Lemma createGroup_served sv clk r a q :
  good a → wp (createGroup sv clk r) (a, q) (λ x w', fulfilled (create_group_command sv clk r) (view a) (replied x) w').
Proof.
  intros Hg. unfold create_group_command. apply wp_bind, wp_path_domain; [|by intros -> f]. intros n -> Hv Hpn. cbn [mbind option_bind].
  apply wp_bind, wp_decode; [|by intros -> code f Hc]. intros g ->. cbn [mbind option_bind]. unfold guarded.
  destruct (ValidateGroupName (grq_name g)) as [e|] eqn:Ev; [apply wp_err; rewrite decide_False by done; by split_and!|].
  rewrite decide_True by done. cbn [fulfilled]. set (c := group_command _ _ _ _ _ _).
  apply wp_bind. eapply (wp_authorize _ _ _ _ _ _ c); [done|done|done| |by intros rp w' H]. intros Hmay q'.
  pose proof (CreateGroup_implements (clk 1) (mkGroup n (grq_name g) (grq_description g) [] zero_time)) as Hm.
  cbn [gDomain gName gDescription gCreatedAt] in Hm. rewrite (proj2 (IsZero_spec zero_time)) in Hm by done.
  eapply (wp_written _ _ _ c); [done|done|done|done|exact Hm|solve_answered|].
  intros x s1 Hs1 _ Hex. eexists sv, clk, _, _, _. split; [done|]. split_and!; [done|by intros [[H|[H|H]] _]| |].
  - by eapply created_group_undone.
  - by apply reload_answers, ret_answers.
Qed.

Lemma deleteGroup_served sv clk r a q :
  good a → wp (deleteGroup sv clk r) (a, q) (λ x w', fulfilled (delete_group_command sv r) (view a) (replied x) w').
Proof.
  intros Hg. unfold delete_group_command. apply wp_bind, wp_path_group; [|by intros -> f]. intros n g -> Hvn Hvg _ _. cbn [mbind option_bind].
  cbn [fulfilled]. set (c := group_command _ _ _ _ _ _).
  apply wp_bind. eapply (wp_authorize _ _ _ _ _ _ c); [done|done|done| |by intros rp w' H]. intros Hmay q'.
  apply wp_bind. eapply (wp_unmanaged n g c (ODeleteGroup n g)); [done|done|done| | |by intros rp w' H].
  { intros Hm. cbn [exec_op]. rewrite decide_False; [done|]. by intros [_ ?]. }
  intros q2. eapply (wp_written _ _ _ c); [done|done|done|done|apply DeleteGroup_implements|solve_answered|].
  intros x s1 Hs1 (row & Hrow & ->) Hex. eexists sv, clk, _, _, _. split; [done|]. split_and!; [done|by intros [[H|[H|H]] _]| |].
  - eapply deleted_group_undone; [apply store_ok_group, Hg|done|done].
  - by apply reload_answers, ret_answers.
Qed.

(** A change of one member, as the specification has it. *)
Lemma exec_put_inv n g p e a a1 :
  exec_op (OPutMember n g p e) a = Some a1 →
  ∃ G, a_groups a !! (n, g) = Some G ∧ a1 = set_a_groups (<[(n, g) := set_members G (<[p := e]> (ag_members G))]> (a_groups a)) a.
Proof. cbn [exec_op]. destruct (a_groups a !! (n, g)) as [G|]; [|done]. cbn. case_decide; [|done]. intros [= <-]. eauto. Qed.

Lemma exec_remove_inv n g p a a1 :
  exec_op (ORemoveMember n g p) a = Some a1 →
  ∃ G, a_groups a !! (n, g) = Some G ∧ a1 = set_a_groups (<[(n, g) := set_members G (delete p (ag_members G))]> (a_groups a)) a.
Proof. cbn [exec_op]. destruct (a_groups a !! (n, g)) as [G|]; [|done]. cbn. case_decide; [|done]. intros [= <-]. eauto. Qed.

Lemma abs_group_members d n g G p :
  a_groups (abs d) !! (n, g) = Some G → ag_members G !! p = group_members d !! (n, g, p).
Proof. rewrite abs_group. intros (row & _ & ->)%fmap_Some. cbn. by rewrite members_of_lookup. Qed.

________

TASK STATEMENT:
Among the entries above, copy exactly only the lines starting with the one containing "(** A change" and going through the one containing "exec_op (OPutMember n g p e) a = Some a1 →", both ends included.

TASK RESPONSE:
(** A change of one member, as the specification has it. *)
Lemma exec_put_inv n g p e a a1 :
  exec_op (OPutMember n g p e) a = Some a1 →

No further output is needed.